Let us take a look inside a functioning alcoholics lifestyle. One would say at first, "Oh yuk! What a disgrace. What a burden to society." That is the outlook of the average citizen of the United States, and probably the world.

But let's delve in a little deeper and look at one in particular. His name is Richard. He grew up as a normal person, had the schooling and the life of what we would call normal. But in his early teens he found alcohol. He found that it made his world a whole lot cheerier, a whole lot easier to deal with that awful feeling he'd always had in the pit of his stomach.

So whenever he got the chance, he drank. It made his life so much better. His perspective on his reality changed for the better when he did this. Then he found marijuana. This was in the '70's, when it was easy to get. Wow, he had found a whole new way of customizing his reality to fit him. Plus, you didn't have to hide the alcohol on your breath, and you weren't hung over the next morning. Perfect.

What he didn't realize was that he suffered from depression. He thought that sick dreadful feeling he always had was just the way everybody felt. He hadn't a clue it was depression. So he continues on in his life making that feeling go away by smoking pot. Then he finds love. He's 17 and had never been in love before.

Richard gets married at the tender age of 18, and as most 18 year olds are, thought he knew everything and had complete control of the world. But his new wife doesn't like him drinking or smoking pot, so now begins his life of deception. For ten years he secretly gets high at work. Smoking pot had become his only only way to survive the God-awful reality he had to deal with if he wasn't high. But it was hard and tricky to do.

In the meantime, the couple gave birth to two boys and had a nice little family going for them. That's when his wife gives in to them partying by drinking beer on the weekends with their friends. Thus began Richards real taste of what alcoholism was really like. It never became prevalent before because he was smoking that funny stuff. But now, with the okay from his wife, alcohol took over.

Slowly but surely it became his mainstay. He'd gotten a job at the Post Office working the night shift. And he had to work the weekend, so he couldn't party with his wife and friends. But oh, he'd so gotten used to the way it made him feel. He felt normal, he thought, like everyone else. So he began drinking at work. On the way to work he would stop at the liquor store, buy a pint of vodka, and chug half of it down before his shift began.

That's when his life began to fall apart. Work noticed his performance and he was abusing his sick leave also. Thus commenced rehab #1 for him. But, as true alcoholics are, denial of the problem won out. He didn't believe had a problem. He didn't drink to get drunk, he did it to make his world fit.
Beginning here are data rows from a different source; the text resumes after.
(** * idpartners-ping-authorize: a shallow embedding of the sideband plugin

    The Go sources embedded here are [headers.go], [circuit_breaker.go],
    [network.go] (Execute, parseRetryAfter, ParseURL, BuildSidebandURL),
    [config.go] (Validate), [mcp.go], [sse.go], [observability.go]
    (TruncateBody, RedactHeaders, DebugLogPayload, logMCPContext),
    [sideband_provider.go], [access.go], [response.go] and the [Response]
    handler of [main.go].

    Conventions.
    - A Go [string] and a Go [[]byte] are both sequences of bytes: they are
      modelled by [string] (a list of 8-bit [ascii]).  Where the code tells a
      nil slice from an empty one the model uses [option].
    - A Go [int] or [int64] is a [Z]; arithmetic that can leave the 64-bit
      range is wrapped with [wrap64].
    - A Go map whose iteration order the code observes is a list of its
      entries in the order of one iteration; a map that is only built and
      looked up is a [gmap].
    - The standard library's [encoding/json], the certificate collaborator
      and the URL helpers are interfaces ([EncodingJSON], [ProviderJSON],
      [Collaborators], [PackageURL], [ErrorTexts]): every theorem holds for
      each implementation of them. *)

From Stdlib Require Import ZArith Ascii String List Lia DecimalString.
From stdpp Require Import base option gmap strings list fin_maps sorting.

Local Open Scope string_scope.
Local Open Scope list_scope.
Local Open Scope Z_scope.

(* ===================================================================== *)
(** * Part I. Definitions                                                *)
(* ===================================================================== *)

(* --------------------------------------------------------------------- *)
(** ** Go basics                                                          *)
(* --------------------------------------------------------------------- *)

(** Two's-complement wrap-around of 64-bit signed arithmetic. *)
Definition wrap64 (z : Z) : Z := (z + 2 ^ 63) mod 2 ^ 64 - 2 ^ 63.

(** [time.Time.Sub] saturates at the ends of the [Duration] range. *)
Definition clamp64 (z : Z) : Z := Z.max (- 2 ^ 63) (Z.min (2 ^ 63 - 1) z).

(** The double quote, and Go literals that contain it: in the argument of
    [go_lit] an apostrophe stands for the double quote of the Go source. *)
Definition dq : ascii := ascii_of_nat 34.

Fixpoint go_lit (s : string) : string :=
  match s with
  | EmptyString => EmptyString
  | String c rest =>
      String (if Ascii.eqb c "'"%char then dq else c) (go_lit rest)
  end.

(** [len(s)] *)
Definition len (s : string) : Z := Z.of_nat (String.length s).

(** Byte-wise map, filter-free helpers on [string]. *)
Fixpoint string_map (f : ascii -> ascii) (s : string) : string :=
  match s with
  | EmptyString => EmptyString
  | String c rest => String (f c) (string_map f rest)
  end.

Fixpoint string_rev_append (s acc : string) : string :=
  match s with
  | EmptyString => acc
  | String c rest => string_rev_append rest (String c acc)
  end.

Definition string_rev (s : string) : string := string_rev_append s EmptyString.

Fixpoint string_forallb (p : ascii -> bool) (s : string) : bool :=
  match s with
  | EmptyString => true
  | String c rest => p c && string_forallb p rest
  end.

(** [s[:n]] for [0 <= n <= len(s)] (the callers check the bound). *)
Fixpoint string_take (n : nat) (s : string) : string :=
  match n, s with
  | S n', String c rest => String c (string_take n' rest)
  | _, _ => EmptyString
  end.

Fixpoint string_drop (n : nat) (s : string) : string :=
  match n, s with
  | S n', String _ rest => string_drop n' rest
  | _, _ => s
  end.

(* --------------------------------------------------------------------- *)
(** ** Package strings / bytes                                            *)
(* --------------------------------------------------------------------- *)

(** [strings.HasPrefix], [bytes.HasPrefix] *)
Fixpoint HasPrefix (s prefix : string) : bool :=
  match prefix, s with
  | EmptyString, _ => true
  | String p prefix', String c s' => Ascii.eqb p c && HasPrefix s' prefix'
  | String _ _, EmptyString => false
  end.

(** [bytes.TrimPrefix] *)
Definition TrimPrefix (s prefix : string) : string :=
  if HasPrefix s prefix then string_drop (String.length prefix) s else s.

(** [strings.ToLower].  The letters A-Z are mapped to a-z.  Header names and
    media types are ASCII; for a string with letters outside ASCII Go also
    applies the Unicode lower-case mapping, which is left out here. *)
Definition lower_byte (c : ascii) : ascii :=
  let n := nat_of_ascii c in
  if ((65 <=? n)%nat && (n <=? 90)%nat)%bool then ascii_of_nat (n + 32) else c.

Definition ToLower (s : string) : string := string_map lower_byte s.

(** [unicode.IsSpace], as the UTF-8 byte sequences of the white-space runes:
    the six ASCII ones, U+0085, U+00A0, U+1680, U+2000..U+200A, U+2028,
    U+2029, U+202F, U+205F and U+3000. *)
Definition bytes_of (l : list nat) : string :=
  fold_right (fun n s => String (ascii_of_nat n) s) EmptyString l.

Definition space_runes : list string :=
  Eval cbv in
    map bytes_of
      [ [9]; [10]; [11]; [12]; [13]; [32]; [194; 133]; [194; 160];
        [225; 154; 128];
        [226; 128; 128]; [226; 128; 129]; [226; 128; 130]; [226; 128; 131];
        [226; 128; 132]; [226; 128; 133]; [226; 128; 134]; [226; 128; 135];
        [226; 128; 136]; [226; 128; 137]; [226; 128; 138];
        [226; 128; 168]; [226; 128; 169]; [226; 128; 175];
        [226; 129; 159]; [227; 128; 128] ]%nat.

(** The white-space rune [s] starts with, if any. *)
Definition leading_space (runes : list string) (s : string) : option string :=
  List.find (fun r => HasPrefix s r) runes.

(** [strings.TrimLeftFunc(s, unicode.IsSpace)]; [fuel] bounds the number of
    runes removed and is the length of [s] at the call. *)
Fixpoint trim_left (runes : list string) (fuel : nat) (s : string) : string :=
  match fuel with
  | O => s
  | S fuel' =>
      match leading_space runes s with
      | Some r => trim_left runes fuel' (string_drop (String.length r) s)
      | None => s
      end
  end.

(** [strings.TrimSpace], [bytes.TrimSpace]: white space is removed at both
    ends; the right end is the left end of the reversed string. *)
Definition TrimSpace (s : string) : string :=
  let l := trim_left space_runes (String.length s) s in
  string_rev
    (trim_left (map string_rev space_runes) (String.length l) (string_rev l)).

(** [bytes.Split(body, []byte("\n"))]: the pieces between line feeds; a body
    with n line feeds has n+1 pieces. *)
Definition LF : ascii := ascii_of_nat 10.

Fixpoint SplitLF (s : string) : list string :=
  match s with
  | EmptyString => [EmptyString]
  | String c rest =>
      if Ascii.eqb c LF then EmptyString :: SplitLF rest
      else match SplitLF rest with
           | piece :: pieces => String c piece :: pieces
           | [] => [String c EmptyString]
           end
  end.

(* --------------------------------------------------------------------- *)
(** ** Package strconv                                                    *)
(* --------------------------------------------------------------------- *)

Definition is_digit (c : ascii) : bool :=
  let n := nat_of_ascii c in ((48 <=? n)%nat && (n <=? 57)%nat)%bool.

(** The value of a string of decimal digits, most significant first. *)
Fixpoint digits_value (acc : Z) (s : string) : Z :=
  match s with
  | EmptyString => acc
  | String c rest => digits_value (10 * acc + Z.of_nat (nat_of_ascii c - 48)) rest
  end.

(** [strconv.Atoi]: an optional sign, then at least one decimal digit and
    nothing else; a value outside the 64-bit range is an error. *)
Definition Atoi (s : string) : option Z :=
  let '(neg, ds) :=
    match s with
    | String "-"%char rest => (true, rest)
    | String "+"%char rest => (false, rest)
    | _ => (false, s)
    end in
  match ds with
  | EmptyString => None
  | _ =>
      if string_forallb is_digit ds then
        let v := if neg then - digits_value 0 ds else digits_value 0 ds in
        if ((- 2 ^ 63 <=? v) && (v <=? 2 ^ 63 - 1))%bool then Some v else None
      else None
  end.

(** [strconv.Itoa], [strconv.FormatInt(n, 10)] and the verb [%d]. *)
Definition Itoa (n : Z) : string := NilZero.string_of_int (Z.to_int n).

(** A Go result [(value, error)]: the value when the error is nil, the
    error's message otherwise. *)
Inductive Result (A : Type) : Type :=
| Ok (a : A)
| Err (msg : string).
Arguments Ok {A} a.
Arguments Err {A} msg.

(** Error propagation ([if err != nil { return nil, err }]) is the bind of
    this monad, written [x ← r; k]. *)
#[global] Instance Result_ret : MRet Result := fun A a => Ok a.
#[global] Instance Result_bind : MBind Result := fun A B k r =>
  match r with
  | Ok a => k a
  | Err e => Err e
  end.

(** [fmt.Errorf(prefix + ": %w", err)] *)
Definition wrapErr {A : Type} (prefix : string) (r : Result A) : Result A :=
  match r with
  | Ok a => Ok a
  | Err e => Err (prefix +:+ ": " +:+ e)
  end.

(** [json.RawMessage]: a byte slice, nil when the field was absent. *)
Definition RawMessage : Type := option string.

Definition raw_len (m : RawMessage) : Z :=
  match m with
  | Some b => len b
  | None => 0
  end.

(* --------------------------------------------------------------------- *)
(** ** headers.go                                                         *)
(* --------------------------------------------------------------------- *)

(** One element of the wire array, a [map[string]string], as the entries one
    iteration over it yields.  FormatHeaders only builds singletons. *)
Definition WireEntry : Type := list (string * string).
What was wrong with that. Then he got his first DUI. Then all the problems began to escalate and his wife could handle it no more. So a divorce after 12 years took care of her problem. But what about his?

He started to realize he "did" have a problem with alcohol. He went into rehab again, as the first one didn't take. He'd lost his job at the Post Office and decided to try his hand at cooking while he was in rehab. They let you leave the rehab house to go to work, and breathalyzed you when you came back. Richard found he could do this. At the place that he cooked at he met wife #2.

Pretty soon he moved in with her and, to his knowledge, she didn't know he was an alcoholic. But heck, Richard still didn't think he was an alcoholic. She had two boys that needed a father, so he stepped right in. They got married. But Richard found out his new wife liked to smoke pot. So much the better for him. Now he didn't have to drink to get rid of that sick feeling. He could smoke it away. Which he did for nine more years.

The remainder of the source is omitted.